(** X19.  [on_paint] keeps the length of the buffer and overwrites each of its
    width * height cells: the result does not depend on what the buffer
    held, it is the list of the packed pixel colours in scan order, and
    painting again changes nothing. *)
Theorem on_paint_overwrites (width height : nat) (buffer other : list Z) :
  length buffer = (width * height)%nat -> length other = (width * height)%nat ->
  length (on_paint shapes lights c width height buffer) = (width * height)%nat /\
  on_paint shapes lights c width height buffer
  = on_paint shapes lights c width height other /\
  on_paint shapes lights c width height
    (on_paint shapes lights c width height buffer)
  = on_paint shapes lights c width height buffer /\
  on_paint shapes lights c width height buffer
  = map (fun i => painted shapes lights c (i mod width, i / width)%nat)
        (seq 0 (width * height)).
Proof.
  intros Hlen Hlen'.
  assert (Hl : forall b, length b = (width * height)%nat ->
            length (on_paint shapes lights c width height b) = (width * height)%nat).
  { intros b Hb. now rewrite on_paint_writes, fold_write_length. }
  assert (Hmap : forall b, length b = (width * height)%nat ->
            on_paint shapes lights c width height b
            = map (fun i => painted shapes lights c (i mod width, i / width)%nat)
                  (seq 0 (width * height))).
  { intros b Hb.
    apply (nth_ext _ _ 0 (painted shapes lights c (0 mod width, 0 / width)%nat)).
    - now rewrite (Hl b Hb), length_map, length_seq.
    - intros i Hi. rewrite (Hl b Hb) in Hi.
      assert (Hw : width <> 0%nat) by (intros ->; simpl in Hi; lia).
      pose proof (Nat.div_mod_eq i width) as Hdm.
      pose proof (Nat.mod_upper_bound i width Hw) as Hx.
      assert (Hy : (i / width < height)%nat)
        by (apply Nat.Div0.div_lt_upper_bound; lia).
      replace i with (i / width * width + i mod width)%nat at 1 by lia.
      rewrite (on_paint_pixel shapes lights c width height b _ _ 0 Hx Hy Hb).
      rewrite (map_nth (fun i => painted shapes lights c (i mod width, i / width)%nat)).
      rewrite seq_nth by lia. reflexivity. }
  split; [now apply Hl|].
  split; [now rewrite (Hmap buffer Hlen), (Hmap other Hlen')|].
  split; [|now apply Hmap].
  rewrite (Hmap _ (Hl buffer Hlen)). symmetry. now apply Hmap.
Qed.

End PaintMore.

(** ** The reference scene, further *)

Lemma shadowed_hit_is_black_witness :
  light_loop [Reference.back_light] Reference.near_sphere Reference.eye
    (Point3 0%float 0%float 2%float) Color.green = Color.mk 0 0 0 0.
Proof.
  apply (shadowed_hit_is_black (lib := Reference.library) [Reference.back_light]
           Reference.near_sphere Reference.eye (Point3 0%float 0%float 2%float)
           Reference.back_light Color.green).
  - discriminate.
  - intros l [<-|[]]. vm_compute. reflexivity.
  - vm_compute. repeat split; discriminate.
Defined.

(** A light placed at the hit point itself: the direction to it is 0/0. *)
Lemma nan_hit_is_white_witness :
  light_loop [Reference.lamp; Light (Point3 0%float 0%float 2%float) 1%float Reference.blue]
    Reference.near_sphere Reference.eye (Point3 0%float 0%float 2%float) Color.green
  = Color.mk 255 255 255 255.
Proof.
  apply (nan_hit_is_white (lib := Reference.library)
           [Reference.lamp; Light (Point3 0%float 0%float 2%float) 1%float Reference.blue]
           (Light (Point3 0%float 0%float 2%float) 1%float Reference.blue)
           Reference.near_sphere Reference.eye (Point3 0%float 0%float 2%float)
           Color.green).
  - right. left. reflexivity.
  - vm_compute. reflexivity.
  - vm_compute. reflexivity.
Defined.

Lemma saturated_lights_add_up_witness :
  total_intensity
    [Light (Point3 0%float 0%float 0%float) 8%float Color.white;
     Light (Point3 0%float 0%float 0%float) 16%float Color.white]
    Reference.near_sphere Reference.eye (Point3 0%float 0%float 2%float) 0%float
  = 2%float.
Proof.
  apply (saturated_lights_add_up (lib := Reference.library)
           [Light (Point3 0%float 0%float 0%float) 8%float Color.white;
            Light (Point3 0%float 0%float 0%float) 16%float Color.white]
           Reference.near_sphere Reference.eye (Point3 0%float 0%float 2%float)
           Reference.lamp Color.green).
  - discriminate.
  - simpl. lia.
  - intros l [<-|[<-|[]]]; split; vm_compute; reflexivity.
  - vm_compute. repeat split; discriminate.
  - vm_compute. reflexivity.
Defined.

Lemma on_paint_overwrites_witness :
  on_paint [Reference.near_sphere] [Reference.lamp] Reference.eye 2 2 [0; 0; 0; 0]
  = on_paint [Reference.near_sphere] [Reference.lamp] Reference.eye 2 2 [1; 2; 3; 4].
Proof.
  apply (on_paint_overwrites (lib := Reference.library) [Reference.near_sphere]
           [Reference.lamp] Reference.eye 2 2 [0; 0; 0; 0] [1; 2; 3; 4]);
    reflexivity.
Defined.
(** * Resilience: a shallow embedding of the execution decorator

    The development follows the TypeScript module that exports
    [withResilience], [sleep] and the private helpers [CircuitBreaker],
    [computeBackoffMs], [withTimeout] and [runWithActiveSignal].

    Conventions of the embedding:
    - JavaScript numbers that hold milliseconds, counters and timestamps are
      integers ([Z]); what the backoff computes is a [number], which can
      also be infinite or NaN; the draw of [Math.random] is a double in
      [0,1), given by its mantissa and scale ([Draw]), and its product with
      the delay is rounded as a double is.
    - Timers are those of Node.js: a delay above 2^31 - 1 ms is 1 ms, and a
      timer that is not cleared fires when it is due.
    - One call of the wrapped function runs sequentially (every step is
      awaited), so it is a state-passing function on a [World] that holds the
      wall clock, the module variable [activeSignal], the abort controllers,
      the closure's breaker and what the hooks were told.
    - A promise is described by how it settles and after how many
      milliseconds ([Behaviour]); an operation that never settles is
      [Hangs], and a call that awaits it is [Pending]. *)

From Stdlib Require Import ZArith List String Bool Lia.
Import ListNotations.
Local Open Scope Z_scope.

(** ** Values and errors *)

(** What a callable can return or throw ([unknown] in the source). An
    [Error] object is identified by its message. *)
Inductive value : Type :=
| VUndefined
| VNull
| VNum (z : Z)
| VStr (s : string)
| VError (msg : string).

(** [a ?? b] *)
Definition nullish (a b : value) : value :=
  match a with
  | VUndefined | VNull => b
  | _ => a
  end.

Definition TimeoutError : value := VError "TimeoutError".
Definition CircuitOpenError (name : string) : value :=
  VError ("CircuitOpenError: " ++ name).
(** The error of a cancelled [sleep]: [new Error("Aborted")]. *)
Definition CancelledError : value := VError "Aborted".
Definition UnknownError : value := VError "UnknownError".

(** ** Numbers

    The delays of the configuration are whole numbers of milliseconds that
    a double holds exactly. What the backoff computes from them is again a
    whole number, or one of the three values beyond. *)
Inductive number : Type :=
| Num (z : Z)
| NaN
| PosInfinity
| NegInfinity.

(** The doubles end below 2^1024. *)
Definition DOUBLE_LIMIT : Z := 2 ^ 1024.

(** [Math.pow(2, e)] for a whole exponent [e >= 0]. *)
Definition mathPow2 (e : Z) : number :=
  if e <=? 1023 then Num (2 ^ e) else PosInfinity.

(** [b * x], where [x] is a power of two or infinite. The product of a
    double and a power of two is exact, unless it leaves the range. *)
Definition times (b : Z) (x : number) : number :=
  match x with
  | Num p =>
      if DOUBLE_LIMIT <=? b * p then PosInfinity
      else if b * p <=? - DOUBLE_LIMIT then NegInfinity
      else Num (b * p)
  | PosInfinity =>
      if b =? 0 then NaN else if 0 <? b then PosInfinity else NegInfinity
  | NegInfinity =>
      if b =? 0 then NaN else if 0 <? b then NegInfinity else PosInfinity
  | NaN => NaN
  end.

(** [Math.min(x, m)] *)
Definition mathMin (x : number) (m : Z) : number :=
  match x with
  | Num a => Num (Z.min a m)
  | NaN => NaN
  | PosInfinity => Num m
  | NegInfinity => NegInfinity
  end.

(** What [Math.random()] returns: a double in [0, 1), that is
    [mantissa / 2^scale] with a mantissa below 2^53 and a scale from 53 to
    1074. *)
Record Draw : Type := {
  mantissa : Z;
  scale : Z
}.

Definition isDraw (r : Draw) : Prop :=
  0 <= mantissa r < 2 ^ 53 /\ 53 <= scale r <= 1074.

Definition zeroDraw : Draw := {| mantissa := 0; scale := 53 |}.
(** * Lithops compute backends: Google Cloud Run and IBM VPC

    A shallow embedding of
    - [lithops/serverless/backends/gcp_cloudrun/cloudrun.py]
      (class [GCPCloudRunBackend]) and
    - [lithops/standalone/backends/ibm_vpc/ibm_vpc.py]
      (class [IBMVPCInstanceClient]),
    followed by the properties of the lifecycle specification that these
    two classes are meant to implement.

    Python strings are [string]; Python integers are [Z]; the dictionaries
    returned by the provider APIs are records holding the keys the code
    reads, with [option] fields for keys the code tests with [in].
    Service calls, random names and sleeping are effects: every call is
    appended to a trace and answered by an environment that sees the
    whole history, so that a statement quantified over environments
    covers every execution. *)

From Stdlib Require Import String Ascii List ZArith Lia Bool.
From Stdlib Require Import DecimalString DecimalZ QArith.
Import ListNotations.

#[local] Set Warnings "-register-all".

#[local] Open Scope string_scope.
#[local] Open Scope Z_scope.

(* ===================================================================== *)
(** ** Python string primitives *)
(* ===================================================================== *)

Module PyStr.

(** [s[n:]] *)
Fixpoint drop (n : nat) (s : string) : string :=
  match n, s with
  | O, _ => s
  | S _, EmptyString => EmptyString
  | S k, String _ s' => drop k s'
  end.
____
Give the lines of the material above again, exactly, from its first line through the line that contains "painting again changes nothing. *)" and no further.

(** X19.  [on_paint] keeps the length of the buffer and overwrites each of its
    width * height cells: the result does not depend on what the buffer
    held, it is the list of the packed pixel colours in scan order, and
    painting again changes nothing. *)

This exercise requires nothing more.